ABOUT BAYER ENVIRONMENTAL SCIENCE
What is Bayer Environmental Science?

Bayer Environmental Science is a Business Operation of Bayer CropScience, which specializes in the development and marketing of pest, weed and plant-disease control solutions for non-crop situations; this encompasses professional and rural pest control, termite management, mosquito and locust control, turf and amenity horticulture, industrial vegetation management, stored product protection and the home-garden.

The success of our Environmental Science business is based on highly innovative products and services and our recognized expertise in the Environmental Science market. This success is built on highly effective Crop Protection active ingredients developed to meet the specific needs of the customers of non-agricultural pest control markets. Innovations offering convenience, safe use and easy application are key to future growth.

Core Competencies

The core areas of expertise of Bayer Environmental Science are: 

- to make innovative solutions available for professional. 
- to develop strong branding for professional product lines. 
- to communicate to many fragmented and complex market segments.


Bayer Environmental Science technical core expertise is in specific formulations (such as gel baits, granules) and packaging. 

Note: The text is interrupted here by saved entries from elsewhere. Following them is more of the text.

Lemma not_inherited (key : string) : ~ In key Object_prototype -> inherited key = false.
Proof.
  intros H. apply not_true_is_false. rewrite inherited_In. exact H.
Qed.

Lemma property_own {A : Type} (object : list (string * A)) (key : string) (value : A) :
  own_property object key = Some value -> property object key = Own value.
Proof. intros H. unfold property. rewrite H. reflexivity. Qed.

Lemma temperature_default (season : string) (standard : Standard) :
  own_property standards_table "temperature" = Some standard ->
  default_range season "temperature" standard = default_temperature season.
Proof.
  intros H. injection H as <-.
  unfold default_range, default_temperature, season_data, property.
  cbn [String.eqb Ascii.eqb Bool.eqb st_seasons own_property].
  destruct (String.eqb_spec season "winter") as [-> | Hw]; [reflexivity |].
  destruct (String.eqb_spec season "summer") as [-> | Hs]; [reflexivity |].
  destruct (inherited season); reflexivity.
Qed.

(** The profile of a season, property by property. *)
Lemma getDefaultProfile_object (season : option string) :
  profile_of_object (getDefaultProfile season)
  = mkProfile
      (Some (default_temperature (default "winter"%string season)))
      (Some (mkRange (Fin 40) (Fin 60)))
      (Some (mkRange (Fin 30) (Fin 35)))
      (Some (mkRange (Fin 300) (Fin 500)))
      (Some (mkRange (Fin 400) (Fin 800)))
      (Some (mkRange (Fin 0) (Fin 200)))
      (Some (mkRange (Fin 0) (Fin 15)))
      (Some (mkRange (Fin 0) (Fin 45))).
Proof.
  unfold getDefaultProfile. cbv zeta. set (s := default "winter"%string season).
  unfold standards_table. cbn [foldl fst snd].
  rewrite (temperature_default s _ eq_refl).
  reflexivity.
Qed.

Lemma default_temperature_plain (season : option string) :
  season <> Some "summer"%string ->
  (forall s, season = Some s -> ~ In s Object_prototype) ->
  default_temperature (default "winter"%string season) = mkRange (Fin 20) (Fin 24).
Proof.
  intros Hs Hp. destruct season as [s |]; [| reflexivity].
  change (default "winter"%string (Some s)) with s. unfold default_temperature.
  destruct (String.eqb_spec s "summer") as [-> | _]; [contradiction |].
  rewrite (not_inherited s (Hp s eq_refl)). reflexivity.
Qed.

Lemma default_temperature_inherited (s : string) :
  In s Object_prototype -> default_temperature s = mkRange NaN NaN.
Proof.
  intros H. unfold Object_prototype in H. cbn [In] in H.
  repeat (destruct H as [<- | H]; [reflexivity |]). contradiction.
Qed.

(** A season argument that is not the name of an inherited member leaves a
    profile inside the absolute ranges. *)
Lemma getDefaultProfile_within (season : option string) :
  (forall s, season = Some s -> ~ In s Object_prototype) ->
  profile_within (profile_of_object (getDefaultProfile season)).
Proof.
  intros Hp. rewrite getDefaultProfile_object. unfold profile_within.
  cbn [profile_temperature profile_humidity profile_noise profile_light profile_co2
       profile_voc profile_pm25 profile_pm10 preferred_within].
  assert (Ht : default_temperature (default "winter"%string season) = mkRange (Fin 23) (Fin 26)
               \/ default_temperature (default "winter"%string season)
                  = mkRange (Fin 20) (Fin 24)).
  { destruct season as [s |]; [| right; reflexivity].
    change (default "winter"%string (Some s)) with s. unfold default_temperature.
    destruct (String.eqb s "summer"); [left; reflexivity |].
    rewrite (not_inherited s (Hp s eq_refl)). right. reflexivity. }
  destruct Ht as [-> | ->];
    repeat split;
    (do 4 eexists; split; [reflexivity |]; split; [reflexivity |];
     split; vm_compute; discriminate).
Qed.

(** A preferred range without bounds gives every reading the score [NaN]. *)
Lemma scoreCriterion_unbounded (v absMin absMax : num) :
  scoreCriterion (Some v) NaN NaN absMin absMax = NaN.
Proof. destruct v, absMax; reflexivity. Qed.

(** X16: scoring a room with the default profile of a season gives the health
    score the scoring functions give without any profile, and, unless the
    season is summer or names a member every object inherits, the same
    comfort score: the fallback ranges of the scoring functions are the
    winter defaults.  For a season that names an inherited member, such as
    ["toString"], the temperature range of the profile has neither bound
    and the comfort score of a room with a temperature reading is [NaN]. *)
Theorem getDefaultProfile_scores (season : option string) (room : Room) :
  let profile := profile_of_object (getDefaultProfile season) in
  calculateHealthScore room profile = calculateHealthScore room empty_profile /\
  (season <> Some "summer"%string ->
   (forall s, season = Some s -> ~ In s Object_prototype) ->
   calculateComfortScore room profile = calculateComfortScore room empty_profile) /\
  (forall s, season = Some s -> In s Object_prototype ->
   profile_temperature profile = Some (mkRange NaN NaN) /\
   (temperature room <> None -> calculateComfortScore room profile = NaN)).
Proof.
  intros profile. split; [| split].
  - unfold profile. rewrite getDefaultProfile_object. reflexivity.
  - intros Hs Hp. unfold profile.
    rewrite getDefaultProfile_object, (default_temperature_plain season Hs Hp).
    reflexivity.
  - intros s -> Hs. unfold profile. rewrite getDefaultProfile_object.
    change (default "winter"%string (Some s)) with s. rewrite (default_temperature_inherited s Hs).
    split; [reflexivity |]. intros Ht.
    destruct (temperature room) as [v |] eqn:E; [| contradiction].
    unfold calculateComfortScore, tempScore. cbv zeta.
    cbn [profile_temperature or_default range_min range_max].
    rewrite E, scoreCriterion_unbounded. reflexivity.
Qed.

Lemma getDefaultProfile_scores_witness :
  calculateComfortScore measured_room (profile_of_object (getDefaultProfile None))
  = calculateComfortScore measured_room empty_profile /\
  calculateComfortScore measured_room
    (profile_of_object (getDefaultProfile (Some "toString"%string))) = NaN.
Proof.
  split.
  - destruct (getDefaultProfile_scores None measured_room) as (_ & Hc & _).
    apply Hc; [discriminate | intros s Hs; discriminate Hs].
  - destruct (getDefaultProfile_scores (Some "toString"%string) measured_room)
      as (_ & _ & Hn).
    destruct (Hn "toString"%string eq_refl) as [_ H].
    + unfold Object_prototype. cbn [In]. tauto.
    + apply H. discriminate.
Defined.

Ltac decide_comparisons :=
  unfold gtb, geb in *;
  repeat match goal with
  | |- context [ltb (Fin ?a) (Fin ?b)] =>
      let L := fresh "L" in
      destruct (Qlt_le_dec a b) as [L | L];
      [rewrite (proj2 (ltb_Fin a b) L) in * | rewrite (proj2 (ltb_Fin_false a b) L) in *]
  | H : context [ltb (Fin ?a) (Fin ?b)] |- _ =>
      let L := fresh "L" in
      destruct (Qlt_le_dec a b) as [L | L];
      [rewrite (proj2 (ltb_Fin a b) L) in * | rewrite (proj2 (ltb_Fin_false a b) L) in *]
  | |- context [leb (Fin ?a) (Fin ?b)] =>
      let L := fresh "L" in
      destruct (Qlt_le_dec b a) as [L | L];
      [rewrite (proj2 (leb_Fin_false a b) L) in * | rewrite (proj2 (leb_Fin a b) L) in *]
  | H : context [leb (Fin ?a) (Fin ?b)] |- _ =>
      let L := fresh "L" in
      destruct (Qlt_le_dec b a) as [L | L];
      [rewrite (proj2 (leb_Fin_false a b) L) in * | rewrite (proj2 (leb_Fin a b) L) in *]
  end.

(** Case analysis on the criterion, entry by entry of the table. *)
Ltac by_criterion criterion :=
  unfold isOptimal, getCategory, property, standards_table; cbn [own_property];
  repeat match goal with
  | |- context [String.eqb criterion ?k] =>
      destruct (String.eqb criterion k) eqn:?
  end.

Lemma optimal_category (criterion : string) (q : Q) :
  inherited criterion = false ->
  isOptimal criterion (Fin q) = true ->
  getCategory criterion (Fin q) = Returns "excellent"%string \/
  getCategory criterion (Fin q) = Returns "good"%string.
Proof.
  intros Hi. by_criterion criterion; rewrite ?Hi;
    cbn [optimalMin optimalMax categories excellent good acceptable];
    unfold in_category, band, band_up_to, in_band; cbn [band_min band_max];
    intros H; try discriminate H;
    decide_comparisons; cbn [andb] in *; try discriminate H;
    first [left; reflexivity | right; reflexivity | exfalso; qlra].
Qed.

Lemma optimal_infinite (criterion : string) (value : num) :
  inherited criterion = false ->
  value = PInf \/ value = NInf -> isOptimal criterion value = false.
Proof.
  intros Hi [-> | ->]; by_criterion criterion; rewrite ?Hi; reflexivity.
Qed.

Lemma own_not_inherited (criterion : string) (standard : Standard) :
  own_property standards_table criterion = Some standard -> inherited criterion = false.
Proof.
  unfold standards_table. cbn [own_property].
  repeat match goal with
         | |- context [String.eqb criterion ?k] =>
             destruct (String.eqb_spec criterion k) as [-> | ?]; [reflexivity |]
         end.
  discriminate.
Qed.

Lemma property_cases (criterion : string) :
  (exists standard, own_property standards_table criterion = Some standard /\
                    property standards_table criterion = Own standard) \/
  (own_property standards_table criterion = None /\ In criterion Object_prototype /\
   property standards_table criterion = Inherited) \/
  (own_property standards_table criterion = None /\ ~ In criterion Object_prototype /\
   property standards_table criterion = Undefined).
Proof.
  unfold property.
  destruct (own_property standards_table criterion) as [standard |] eqn:E.
  - left. exists standard. split; reflexivity.
  - right. destruct (inherited criterion) eqn:Hi.
    + left. rewrite <- inherited_In. repeat split; assumption.
    + right. rewrite <- inherited_In, Hi. repeat split. discriminate.
Qed.

Lemma known_criterion_NaN (criterion : string) (standard : Standard) :
  own_property standards_table criterion = Some standard ->
  isOptimal criterion NaN = true /\ getCategory criterion NaN = Returns "poor"%string.
Proof.
  by_criterion criterion; intros H; try (split; reflexivity). discriminate H.
Qed.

The focus of product development in Bayer Environmental Science is based on the foundation of partnership through proximity innovation where low dose technology and integrated pest management are expected to replace previous and older application methods. This will result in the setting of new and higher standards for the industry as a whole.

----------


## AndyD

Thanks for the info Affinity. 

None of these rat poisons are as much fun as a 12 gauge shotgun, a box of salt shells and a six pack of your favourite ale  :Smile:

----------